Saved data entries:
------------------------------------

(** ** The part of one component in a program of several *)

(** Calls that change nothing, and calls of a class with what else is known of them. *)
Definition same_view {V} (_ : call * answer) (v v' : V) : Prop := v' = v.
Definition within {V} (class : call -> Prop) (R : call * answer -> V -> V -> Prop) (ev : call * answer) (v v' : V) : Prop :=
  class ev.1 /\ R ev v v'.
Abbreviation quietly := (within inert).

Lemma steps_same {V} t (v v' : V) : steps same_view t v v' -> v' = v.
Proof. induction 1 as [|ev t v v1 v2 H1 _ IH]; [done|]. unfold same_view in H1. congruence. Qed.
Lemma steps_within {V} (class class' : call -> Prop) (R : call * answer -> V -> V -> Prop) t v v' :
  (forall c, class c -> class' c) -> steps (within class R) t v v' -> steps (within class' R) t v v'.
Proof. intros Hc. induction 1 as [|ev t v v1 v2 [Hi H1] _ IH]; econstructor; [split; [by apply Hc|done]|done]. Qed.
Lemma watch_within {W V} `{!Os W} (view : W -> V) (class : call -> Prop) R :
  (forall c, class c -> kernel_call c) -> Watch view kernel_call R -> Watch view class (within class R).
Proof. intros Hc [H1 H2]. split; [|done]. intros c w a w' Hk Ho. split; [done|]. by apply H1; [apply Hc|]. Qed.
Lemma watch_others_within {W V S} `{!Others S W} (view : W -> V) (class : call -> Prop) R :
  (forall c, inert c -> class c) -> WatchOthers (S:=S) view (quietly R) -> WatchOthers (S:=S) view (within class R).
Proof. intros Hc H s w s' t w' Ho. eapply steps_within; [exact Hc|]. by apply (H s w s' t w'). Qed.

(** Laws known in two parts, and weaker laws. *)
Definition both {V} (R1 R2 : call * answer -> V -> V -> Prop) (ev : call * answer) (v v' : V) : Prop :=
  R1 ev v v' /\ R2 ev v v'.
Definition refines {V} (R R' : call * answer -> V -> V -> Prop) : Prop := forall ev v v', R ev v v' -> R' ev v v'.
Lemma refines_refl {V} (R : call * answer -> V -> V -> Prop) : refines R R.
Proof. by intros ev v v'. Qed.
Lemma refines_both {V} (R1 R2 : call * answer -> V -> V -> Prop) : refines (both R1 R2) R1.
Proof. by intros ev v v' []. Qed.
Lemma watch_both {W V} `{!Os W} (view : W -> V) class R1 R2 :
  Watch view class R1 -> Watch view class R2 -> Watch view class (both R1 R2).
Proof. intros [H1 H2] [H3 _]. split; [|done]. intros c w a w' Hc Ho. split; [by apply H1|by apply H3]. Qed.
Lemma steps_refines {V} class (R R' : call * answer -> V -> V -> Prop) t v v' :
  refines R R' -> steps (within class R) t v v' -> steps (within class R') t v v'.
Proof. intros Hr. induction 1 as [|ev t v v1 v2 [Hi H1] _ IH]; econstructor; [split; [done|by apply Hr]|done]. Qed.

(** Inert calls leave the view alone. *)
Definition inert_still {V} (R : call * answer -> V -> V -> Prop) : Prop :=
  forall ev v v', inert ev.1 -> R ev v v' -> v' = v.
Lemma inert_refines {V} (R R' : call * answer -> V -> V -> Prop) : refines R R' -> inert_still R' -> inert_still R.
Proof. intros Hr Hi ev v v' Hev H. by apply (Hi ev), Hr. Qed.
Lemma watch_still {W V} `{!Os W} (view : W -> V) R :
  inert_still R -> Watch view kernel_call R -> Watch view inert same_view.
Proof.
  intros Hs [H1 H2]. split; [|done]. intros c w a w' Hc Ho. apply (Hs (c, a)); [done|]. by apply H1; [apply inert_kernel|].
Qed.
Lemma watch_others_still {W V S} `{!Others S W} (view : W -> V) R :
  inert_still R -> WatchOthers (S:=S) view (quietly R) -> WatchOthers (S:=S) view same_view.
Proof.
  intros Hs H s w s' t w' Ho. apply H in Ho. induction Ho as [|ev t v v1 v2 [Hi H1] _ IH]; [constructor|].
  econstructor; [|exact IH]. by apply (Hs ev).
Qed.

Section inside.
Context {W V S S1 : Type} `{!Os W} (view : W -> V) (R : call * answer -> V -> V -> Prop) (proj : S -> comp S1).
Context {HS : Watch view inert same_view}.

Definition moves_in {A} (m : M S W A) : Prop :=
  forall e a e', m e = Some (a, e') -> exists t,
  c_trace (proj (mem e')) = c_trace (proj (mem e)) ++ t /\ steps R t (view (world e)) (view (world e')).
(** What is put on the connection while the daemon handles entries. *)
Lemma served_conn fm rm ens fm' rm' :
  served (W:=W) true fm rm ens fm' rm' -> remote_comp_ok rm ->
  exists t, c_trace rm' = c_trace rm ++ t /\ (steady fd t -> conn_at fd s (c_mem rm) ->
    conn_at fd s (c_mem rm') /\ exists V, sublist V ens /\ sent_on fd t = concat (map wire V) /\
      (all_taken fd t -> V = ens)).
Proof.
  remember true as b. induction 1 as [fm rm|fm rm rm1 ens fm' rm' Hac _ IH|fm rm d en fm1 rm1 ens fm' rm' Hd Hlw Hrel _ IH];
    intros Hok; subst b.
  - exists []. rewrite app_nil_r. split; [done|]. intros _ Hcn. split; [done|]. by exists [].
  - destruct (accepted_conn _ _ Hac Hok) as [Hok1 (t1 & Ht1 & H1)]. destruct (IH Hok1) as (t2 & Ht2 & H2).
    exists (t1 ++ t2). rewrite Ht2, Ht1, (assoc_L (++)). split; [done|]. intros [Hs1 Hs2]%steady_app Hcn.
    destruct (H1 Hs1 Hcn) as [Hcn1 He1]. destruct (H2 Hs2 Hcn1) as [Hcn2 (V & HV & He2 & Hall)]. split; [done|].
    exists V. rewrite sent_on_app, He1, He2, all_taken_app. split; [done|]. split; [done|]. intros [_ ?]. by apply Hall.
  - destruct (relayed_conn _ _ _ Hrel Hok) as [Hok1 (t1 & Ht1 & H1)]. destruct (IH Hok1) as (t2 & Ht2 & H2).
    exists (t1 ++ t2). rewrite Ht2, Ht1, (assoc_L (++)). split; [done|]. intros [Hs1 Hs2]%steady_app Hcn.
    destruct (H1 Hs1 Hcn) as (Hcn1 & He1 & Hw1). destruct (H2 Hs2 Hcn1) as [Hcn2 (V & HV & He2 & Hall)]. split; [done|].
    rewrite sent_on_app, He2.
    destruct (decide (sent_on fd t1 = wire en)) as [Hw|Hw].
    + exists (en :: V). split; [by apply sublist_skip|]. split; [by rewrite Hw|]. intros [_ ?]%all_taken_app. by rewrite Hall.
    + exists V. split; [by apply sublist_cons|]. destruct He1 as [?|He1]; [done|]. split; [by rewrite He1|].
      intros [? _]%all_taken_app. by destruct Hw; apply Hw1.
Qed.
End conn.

------------------------------------

| PROBLEM REQUIREMENTS |
Only those lines of the entries above that run from the line containing "R' ev v v'." to the line containing "forall ev v v', inert", both included, should be transcribed exactly.

| RESPONSE BELOW |
Definition refines {V} (R R' : call * answer -> V -> V -> Prop) : Prop := forall ev v v', R ev v v' -> R' ev v v'.
Lemma refines_refl {V} (R : call * answer -> V -> V -> Prop) : refines R R.
Proof. by intros ev v v'. Qed.
Lemma refines_both {V} (R1 R2 : call * answer -> V -> V -> Prop) : refines (both R1 R2) R1.
Proof. by intros ev v v' []. Qed.
Lemma watch_both {W V} `{!Os W} (view : W -> V) class R1 R2 :
  Watch view class R1 -> Watch view class R2 -> Watch view class (both R1 R2).
Proof. intros [H1 H2] [H3 _]. split; [|done]. intros c w a w' Hc Ho. split; [by apply H1|by apply H3]. Qed.
Lemma steps_refines {V} class (R R' : call * answer -> V -> V -> Prop) t v v' :
  refines R R' -> steps (within class R) t v v' -> steps (within class R') t v v'.
Proof. intros Hr. induction 1 as [|ev t v v1 v2 [Hi H1] _ IH]; econstructor; [split; [done|by apply Hr]|done]. Qed.

(** Inert calls leave the view alone. *)
Definition inert_still {V} (R : call * answer -> V -> V -> Prop) : Prop :=
  forall ev v v', inert ev.1 -> R ev v v' -> v' = v.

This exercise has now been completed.